WORK INSTRUCTIONS >> Using the data below, return the stretch from the line that contains "(** ** What keeps it *)" through the line that contains "Proof. intros Hm HQ. unfold runs, on_pend.", both included, exactly as it stands and nothing beyond it.

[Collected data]

· · · ·

(** The container of approvals changes. *)
Lemma inv_container os np np' nw s la lw p' la' : Inv os np nw s la lw → pool_list p' la' → length la' ≤ np' → log (pend s) ⊆ log p' →
  (∀ e, e ∈ la' → e ∈ la ∨ (pa_feature e = LoadControlFeature → reviewed os (log p') (pa_ski e, pa_msg_cnt e))) →
  inv os np' nw (mkCsLp p' (writes s)).
Proof.
  intros [Hp Hpl Hw Hwl Hc Hr He] Hp' Hlen Hlog Hla. exists la', lw. split; simpl; try done.
  - intros e [Hin|]%Hla; [intros Hf|done]. eapply reviewed_mono; [done|exact Hlog|auto].
  - intros h cmd Hin. eapply justified_mono; [done|exact Hlog|auto].
Qed.

(** ** What keeps it *)

Lemma on_writes_runs {A} f (m : Prog Writes A) (Q : A → CsLp → Prop) s a p' : m (writes s f) = Ret a p' → Q a (set_writes f p' s) → runs (on_writes f m) Q s.
Proof. intros Hm HQ. unfold runs, on_writes. by rewrite Hm. Qed.
Lemma on_pend_runs {A} (m : Prog Approvals A) (Q : A → CsLp → Prop) s a p' : m (pend s) = Ret a p' → Q a (mkCsLp p' (writes s)) → runs (on_pend m) Q s.
Proof. intros Hm HQ. unfold runs, on_pend. by rewrite Hm. Qed.

Lemma TryApprove_runs os np nw s env f ski c : inv os np nw s → (f = LoadControlFeature → voted os (log (pend s)) (ski, c)) →
  runs (TryApprove env f ski c) (λ _, inv os np nw) s.
Proof.
  intros (la & lw & HI) Hvoted. destruct (approve_evolves (le_feature env f) ski c _ _ (inv_writes _ _ _ _ _ _ HI f)) as (e & p' & l' & Hrun & He).
  eapply on_writes_runs; [exact Hrun|]. eapply (inv_evolve _ _ _ _ _ _ f [] _ _ _ HI); [by rewrite app_nil_r|by intros _ ? ?%not_elem_of_nil|].
  intros Hf k ->. by apply Hvoted.
Qed.

Lemma Deny_runs os np nw s env f ski c err : inv os np nw s → runs (Deny env f ski c err) (λ _, inv os np nw) s.
Proof.
  intros (la & lw & HI). destruct (deny_evolves (le_feature env f) ski c err _ _ (inv_writes _ _ _ _ _ _ HI f)) as (e & p' & l' & Hrun & He).
  eapply on_writes_runs; [exact Hrun|]. by eapply (inv_evolve _ _ _ _ _ _ f [] _ _ _ HI); [rewrite app_nil_r|intros _ ? ?%not_elem_of_nil|].
Qed.

Lemma tell_runs os np nw s e : inv os np nw s → runs (tell e) (λ _, inv os np nw) s.
Proof.
  intros (la & lw & HI). eapply on_pend_runs; [done|]. eapply (inv_container _ _ _ _ _ _ _ _ la HI); [|apply HI|set_solver|auto].
  destruct (inv_pend _ _ _ _ _ _ HI) as [ps Hp]. exists ps. by apply pool_at_log.
Qed.

Lemma Remove_runs os np nw s ski c : inv os np nw s → runs (on_pend (RemoveApproval ski c)) (λ _, inv os np nw) s.
Proof.
  intros (la & lw & HI). destruct (RemoveApproval_list ski c _ _ (inv_pend _ _ _ _ _ _ HI)) as (p' & la' & Hrun & Hl & Hsub & Hlog).
  eapply on_pend_runs; [exact Hrun|]. eapply (inv_container _ _ _ _ _ _ _ _ la' HI); [done| |by rewrite Hlog|].
  - pose proof (sublist_length _ _ Hsub). pose proof (inv_pend_length _ _ _ _ _ _ HI). lia.
  - intros e Hin. left. eapply elem_of_submseteq; [exact Hin|by apply sublist_submseteq].
Qed.

(** An entry for device configuration, made once. *)
Lemma remember_runs os np nw s ski c : inv os np nw s → (Z.of_nat np < num_elements_max)%Z → runs (remember ski c) (λ _, inv os (S np) nw) s.
Proof.
  intros (la & lw & HI) Hmax. pose proof (inv_pend_length _ _ _ _ _ _ HI) as Hlen.
  destruct (FindApproval_list ski c _ _ (inv_pend _ _ _ _ _ _ HI)) as [Hf|(x & entry & l1 & l2 & ps1 & ps2 & Hf & _)].
  - destruct (pool_add_list (pend s) la (mkPendingApproval c ski DeviceConfigurationFeature) (inv_pend _ _ _ _ _ _ HI)) as (p' & Hrun & Hl & Hlog); [lia|].
    eapply on_pend_runs; [unfold mbind, Prog_bind; rewrite Hf; exact Hrun|].
    eapply (inv_container _ _ _ _ _ _ _ _ _ HI); [exact Hl|rewrite length_app; simpl; lia|by rewrite Hlog|].
    intros e [| ->%list_elem_of_singleton]%elem_of_app; [by left|by right].
  - eapply on_pend_runs; [unfold mbind, Prog_bind; by rewrite Hf|]. eapply (inv_container _ _ _ _ _ _ _ _ la HI); [apply HI|lia|done|auto].
Qed.

(** An entry for load control, and the call of the approver. *)
Lemma review_runs os np nw s env msg ski c limit : inv os np nw s → (Z.of_nat np < num_elements_max)%Z → limit_write os env msg (ski, c) →
  verdict env msg = Some (Review limit) → runs (carry_out env ski c (Review limit)) (λ _, inv os (S np) nw) s.
Proof.
  intros (la & lw & HI) Hmax Hw Hv. pose proof (inv_pend_length _ _ _ _ _ _ HI) as Hlen.
  destruct (pool_add_list (pend s) la (mkPendingApproval c ski LoadControlFeature) (inv_pend _ _ _ _ _ _ HI)) as (p' & Hrun & [ps Hl] & Hlog); [lia|].
  apply runs_bind. eapply on_pend_runs; [exact Hrun|]. eapply on_pend_runs; [done|].
  eapply (inv_container _ _ _ _ _ _ _ _ (la ++ [_]) HI); [exists ps; by apply pool_at_log|rewrite length_app; simpl; lia|simpl; rewrite Hlog; intros ? ?; by apply list_elem_of_further|].
  intros e [| ->%list_elem_of_singleton]%elem_of_app; [by left|right]. intros _. exists env, msg, limit. split_and!; [done..|]. simpl. left.
Qed.

(** ** The operations keep it *)

Definition limit_key (o : LpOp) : option (string * Z) :=
  match o with LpWrite _ LoadControlFeature msg => write_key msg | _ => None end.

(** A peer uses a counter once. *)
Lemma same_write os env msg env' msg' k : NoDup (omap limit_key os) → limit_write os env msg k → limit_write os env' msg' k →
  env = env' ∧ msg = msg'.
Proof.
  intros Hnd [Hin Hk] [Hin' Hk']. enough (LpWrite env LoadControlFeature msg = LpWrite env' LoadControlFeature msg') as [= -> ->] by done.
  assert (limit_key (LpWrite env LoadControlFeature msg) = Some k ∧ limit_key (LpWrite env' LoadControlFeature msg') = Some k) as [Hk1 Hk2] by done.
  clear Hk Hk'. revert Hin Hin' Hk1 Hk2. generalize (LpWrite env LoadControlFeature msg) (LpWrite env' LoadControlFeature msg'). clear env msg env' msg'.
  intros o o' Hin Hin' Hk Hk'. induction os as [|x os IH]; [by apply not_elem_of_nil in Hin|].
  apply elem_of_cons in Hin as [->|Hin], Hin' as [->|Hin']; [done|..]; csimpl in Hnd.
  - rewrite Hk in Hnd. apply NoDup_cons in Hnd as [[] _]. apply list_elem_of_omap. by exists o'.
  - rewrite Hk' in Hnd. apply NoDup_cons in Hnd as [[] _]. apply list_elem_of_omap. by exists o.
  - destruct (limit_key x); [apply NoDup_cons in Hnd as [_ Hnd]|]; auto.
Qed.

Lemma message_parts_key msg ski c cmd : message_parts msg = Some (ski, c, cmd) → write_key msg = Some (ski, c).
Proof.
  unfold message_parts, write_key. destruct (PendingWrite.request_header msg) as [h|]; [|done]. cbn [mbind option_bind].
  destruct (Sender.msg_cnt h) as [c'|]; [|done]. destruct (sender_cmd <$> _) as [cmd'|]; [|done]. destruct (device_remote msg) as [dr|]; [|done].
  destruct (null _); [done|]. by intros [= <- <- _].
Qed.

(** *** Messages and entities whose content is data of the tables *)

Abbreviation descriptions_t := kFunctionTypeLoadControlLimitDescriptionListData.
Abbreviation keys_t := kFunctionTypeDeviceConfigurationKeyValueDescriptionListData.
Abbreviation description_item := load_control_limit_description_data_element_data_cfg.
Abbreviation key_item := device_configuration_key_value_description_data_element_data_cfg.

(** Data of a function, as the reader makes it. *)
Definition known_data (t : nat) (d : Data) : bool := match SpineTables.data_choice_data_cfg !! t with Some c => known c d | None => false end.

(** What the peer writes is data of the function that it is sent under. *)
Definition message_known (msg : Message) : bool :=
  match message_parts msg with Some (_, _, cmd) => known_data (data_choice_type_id cmd) (data_choice cmd) | None => true end.

(** The descriptions of the entity's own features are data of their functions, and the ones of limits have ids. *)
Definition has_limit_id (d : Data) : bool :=
  match data_limit_description d with Some description => bool_decide (is_Some (ld_limit_id description)) | None => true end.
Definition entity_described (e : EntityNode) : bool :=
  match LoadControlServerConstruct e with
  | Some (_, lcs) =>
      let d := FeatureGetData lcs descriptions_t in known_data descriptions_t d && forallb has_limit_id (default [] (data_list d))
  | None => true
  end &&
  match DeviceConfigurationServerConstruct e with Some (_, dc) => known_data keys_t (FeatureGetData dc keys_t) | None => true end.

(** Messages that were routed, to features with the callbacks of the use case. *)
Definition op_ok (o : LpOp) : Prop :=
  match o with
  | LpWrite env f msg => write_op_ok (OpWrite (le_feature env f) msg) ∧ 0 < we_approval_cbs (le_feature env f) ∧
      message_known msg = true ∧ entity_described (le_entity env) = true
  | LpSecondCallback env msg => message_known msg = true ∧ entity_described (le_entity env) = true
  | _ => True
  end.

· · · ·

RESULT FOR THIS EXERCISE >>
(** ** What keeps it *)

Lemma on_writes_runs {A} f (m : Prog Writes A) (Q : A → CsLp → Prop) s a p' : m (writes s f) = Ret a p' → Q a (set_writes f p' s) → runs (on_writes f m) Q s.
Proof. intros Hm HQ. unfold runs, on_writes. by rewrite Hm. Qed.
Lemma on_pend_runs {A} (m : Prog Approvals A) (Q : A → CsLp → Prop) s a p' : m (pend s) = Ret a p' → Q a (mkCsLp p' (writes s)) → runs (on_pend m) Q s.
Proof. intros Hm HQ. unfold runs, on_pend. by rewrite Hm. Qed.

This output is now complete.